● Exercise directions: From the listing below, set down exactly the lines between the one holding "(∃ i, principals" and the one holding "assert (Hid : principals", inclusive. No other line is wanted.

● Records to use:
- - - - - - -

(** An issuer's principal exists, is not agent-only, and its weight is in
    [0,1]; every principal has a known kind. The trust engine refuses a graph in
    which one of these fails. *)
Record issuers_ok (d : db) : Prop := {
  io_kind : ∀ p i, issuers d !! p = Some i →
    ∃ r, principals d !! p = Some r ∧ p_entity_kind r ∈ [js "issuer"; js "both"];
  io_weight : ∀ p i, issuers d !! p = Some i → 0 ≤ i_trust_weight i ≤ 100;
  io_kinds : ∀ p r, principals d !! p = Some r → p_entity_kind r ∈ entity_kinds
}.

(** The unique index on [metadata->>'legacy_did']. *)
Definition legacy_unique (d : db) : Prop :=
  ∀ p q r s did, principals d !! p = Some r → principals d !! q = Some s →
    legacy_did (p_metadata r) = Some did → legacy_did (p_metadata s) = Some did → p = q.

Lemma by_legacy_did_Some did d r :
  by_legacy_did did d = Some r →
  (∃ p, principals d !! p = Some r) ∧ legacy_did (p_metadata r) = Some did.
Proof.
  unfold by_legacy_did. intros H%head_Some_elem_of.
  apply list_elem_of_filter in H as [H1 H2]. split; [|done].
  apply list_elem_of_fmap in H2 as ([p r'] & -> & H2). exists p. by apply elem_of_map_to_list.
Qed.

Lemma by_legacy_did_None did d p r :
  by_legacy_did did d = None → principals d !! p = Some r → legacy_did (p_metadata r) ≠ Some did.
Proof.
  unfold by_legacy_did. intros H Hp Hl. apply head_None in H.
  assert (r ∈ filter (λ r, legacy_did (p_metadata r) = Some did) (map_to_list (principals d)).*2) as Hin.
  { apply list_elem_of_filter. split; [done|]. apply list_elem_of_fmap. exists (p, r).
    split; [done|]. by apply elem_of_map_to_list. }
  rewrite H in Hin. by apply elem_of_nil in Hin.
Qed.

(** An insert that succeeds satisfied every constraint. *)
Lemma insert_principal_Ok r d d' :
  insert_principal r d = (Ok tt, d') →
  d' = set_principals (<[p_id r := r]> (principals d)) d ∧ principals d !! p_id r = None ∧
  p_entity_kind r ∈ entity_kinds ∧ (∀ did, legacy_did (p_metadata r) = Some did → by_legacy_did did d = None).
Proof.
  unfold insert_principal. intros H.
  destruct (bool_decide (_ ∈ _)) eqn:E1; simpl in H; [|done].
  destruct (bool_decide (is_Some (principals d !! p_id r))) eqn:E2; [done|].
  apply bool_decide_eq_true in E1. apply bool_decide_eq_false, eq_None_not_Some in E2.
  destruct (legacy_did (p_metadata r)) as [did|].
  - destruct (bool_decide (is_Some (by_legacy_did did d))) eqn:E3; [done|].
    apply bool_decide_eq_false, eq_None_not_Some in E3.
    repeat case_match; simplify_eq; naive_solver.
  - repeat case_match; simplify_eq; naive_solver.
Qed.

Lemma insert_principal_inv r d d' :
  insert_principal r d = (Ok tt, d') → issuers_ok d → legacy_unique d → issuers_ok d' ∧ legacy_unique d'.
Proof.
  intros (-> & Hfresh & Hk & Hl)%insert_principal_Ok [H1 H2 H3] HU. split; [split|]; simpl.
  - intros p i Hi. destruct (H1 p i Hi) as (r' & Hr & ?). exists r'. split; [|done].
    rewrite lookup_insert_ne; [done|]. congruence.
  - done.
  - intros p r' [[_ <-]|[_ ?]]%lookup_insert_Some; [done|eauto].
  - intros p q r1 r2 did. simpl. rewrite !lookup_insert_Some. intros [[<- <-]|[? Hp]] [[<- <-]|[? Hq]] Hd1 Hd2.
    + done.
    + exfalso. by eapply (by_legacy_did_None did d q r2); [apply Hl|..].
    + exfalso. by eapply (by_legacy_did_None did d p r1); [apply Hl|..].
    + by eapply HU.
Qed.

(** Mapping a legacy DID is atomic. Whatever other sessions commit
    between the lookup and the insert, as long as they too respect the table's
    unique index, the call returns a stored principal that carries the DID, the
    index still holds, and a second call returns that same principal. The
    hypothesis on [randomUUID] is that the id it makes is not taken. *)
Theorem legacy_did_mapped_once now uuid between did d :
  legacy_unique (between d) → principals (between d) !! (js "vrl:p:" ++ uuid) = None →
  legacy_unique d →
  ∃ p d', findOrCreateByLegacyDID now uuid between did d = (Ok p, d') ∧
    (∃ i, principals d' !! i = Some p) ∧ legacy_did (p_metadata p) = Some did ∧
    legacy_unique d' ∧
    ∀ now' uuid' between', findOrCreateByLegacyDID now' uuid' between' did d' = (Ok p, d').
Proof.
  intros HUb Hfresh HU.
  assert (Hagain : ∀ d' p i, legacy_unique d' → principals d' !! i = Some p → legacy_did (p_metadata p) = Some did →
    ∀ now' uuid' between', findOrCreateByLegacyDID now' uuid' between' did d' = (Ok p, d')).
  { intros d' p i HU' Hp Hd now' uuid' between'. unfold findOrCreateByLegacyDID.
    destruct (by_legacy_did did d') as [q|] eqn:E.
    - apply by_legacy_did_Some in E as [[j Hj] Hq]. assert (i = j) as -> by (by eapply HU'). congruence.
    - by eapply by_legacy_did_None in E. }
  unfold findOrCreateByLegacyDID at 1. destruct (by_legacy_did did d) as [p|] eqn:E.
  { apply by_legacy_did_Some in E as [[i Hi] Hp]. exists p, d. split_and!; eauto. }
  set (r := mkPrincipal _ _ _ _ _ _ _ _).
  assert (Hk : bool_decide (p_entity_kind r ∈ entity_kinds) = true) by reflexivity.
  assert (Hd : legacy_did (p_metadata r) = Some did) by reflexivity.
  assert (Hid : principals (between d) !! p_id r = None) by exact Hfresh.
  assert (Ho : p_owner_tenant_id r = None) by reflexivity. clearbody r.
  destruct (by_legacy_did did (between d)) as [p|] eqn:Eb.
  - assert (insert_principal r (between d) = (Throw (EPg unique_violation), between d)) as ->.
    { unfold insert_principal. by rewrite Hk, Hid, Hd, Eb. }
    simpl. rewrite Eb. apply by_legacy_did_Some in Eb as [[i Hi] Hp]. exists p, (between d). split_and!; eauto.
  - assert (insert_principal r (between d) =
            (Ok tt, set_principals (<[p_id r := r]> (principals (between d))) (between d))) as Hins.
    { unfold insert_principal. by rewrite Hk, Hid, Hd, Eb, Ho. }
    rewrite Hins. eexists r, _. split; [done|].
    assert (legacy_unique (set_principals (<[p_id r := r]> (principals (between d))) (between d))) as HU'.
    { intros p q r1 r2 x. simpl. rewrite !lookup_insert_Some. intros [[<- <-]|[? Hp]] [[<- <-]|[? Hq]] Hd1 Hd2.
      - done.
      - exfalso. simplify_eq. by eapply (by_legacy_did_None did (between d) q r2).
      - exfalso. simplify_eq. by eapply (by_legacy_did_None did (between d) p r1).
      - by eapply HUb. }
    assert (principals (set_principals (<[p_id r := r]> (principals (between d))) (between d)) !! p_id r = Some r)
      by apply lookup_insert_eq.
    split_and!; eauto.
Qed.

Lemma legacy_did_mapped_once_witness :
  ∃ p d', findOrCreateByLegacyDID 1 (js "u1") (λ d, d) (js "did:x") empty_db = (Ok p, d') ∧
    ∀ now' uuid' between', findOrCreateByLegacyDID now' uuid' between' (js "did:x") d' = (Ok p, d').
Proof.
  destruct (legacy_did_mapped_once 1 (js "u1") (λ d, d) (js "did:x") empty_db) as (p & d' & H & _ & _ & _ & H').
  - intros p q r s did Hp. discriminate Hp.
  - reflexivity.
  - intros p q r s did Hp. discriminate Hp.
  - exists p, d'. split; [exact H|exact H'].
Defined.

Lemma getPrincipal_Ok id d p d' :
  PrincipalService.getPrincipal id d = (Ok p, d') → d' = d ∧ principals d !! id = Some p.
Proof.
  unfold PrincipalService.getPrincipal, PrincipalRepo.getPrincipal, reads, mbind, M_bind; simpl.
  destruct (principals d !! id); simpl; [by intros [= -> ->]|done].
Qed.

- - - - - - -

● Reply to the task:
    (∃ i, principals d' !! i = Some p) ∧ legacy_did (p_metadata p) = Some did ∧
    legacy_unique d' ∧
    ∀ now' uuid' between', findOrCreateByLegacyDID now' uuid' between' did d' = (Ok p, d').
Proof.
  intros HUb Hfresh HU.
  assert (Hagain : ∀ d' p i, legacy_unique d' → principals d' !! i = Some p → legacy_did (p_metadata p) = Some did →
    ∀ now' uuid' between', findOrCreateByLegacyDID now' uuid' between' did d' = (Ok p, d')).
  { intros d' p i HU' Hp Hd now' uuid' between'. unfold findOrCreateByLegacyDID.
    destruct (by_legacy_did did d') as [q|] eqn:E.
    - apply by_legacy_did_Some in E as [[j Hj] Hq]. assert (i = j) as -> by (by eapply HU'). congruence.
    - by eapply by_legacy_did_None in E. }
  unfold findOrCreateByLegacyDID at 1. destruct (by_legacy_did did d) as [p|] eqn:E.
  { apply by_legacy_did_Some in E as [[i Hi] Hp]. exists p, d. split_and!; eauto. }
  set (r := mkPrincipal _ _ _ _ _ _ _ _).
  assert (Hk : bool_decide (p_entity_kind r ∈ entity_kinds) = true) by reflexivity.
  assert (Hd : legacy_did (p_metadata r) = Some did) by reflexivity.
  assert (Hid : principals (between d) !! p_id r = None) by exact Hfresh.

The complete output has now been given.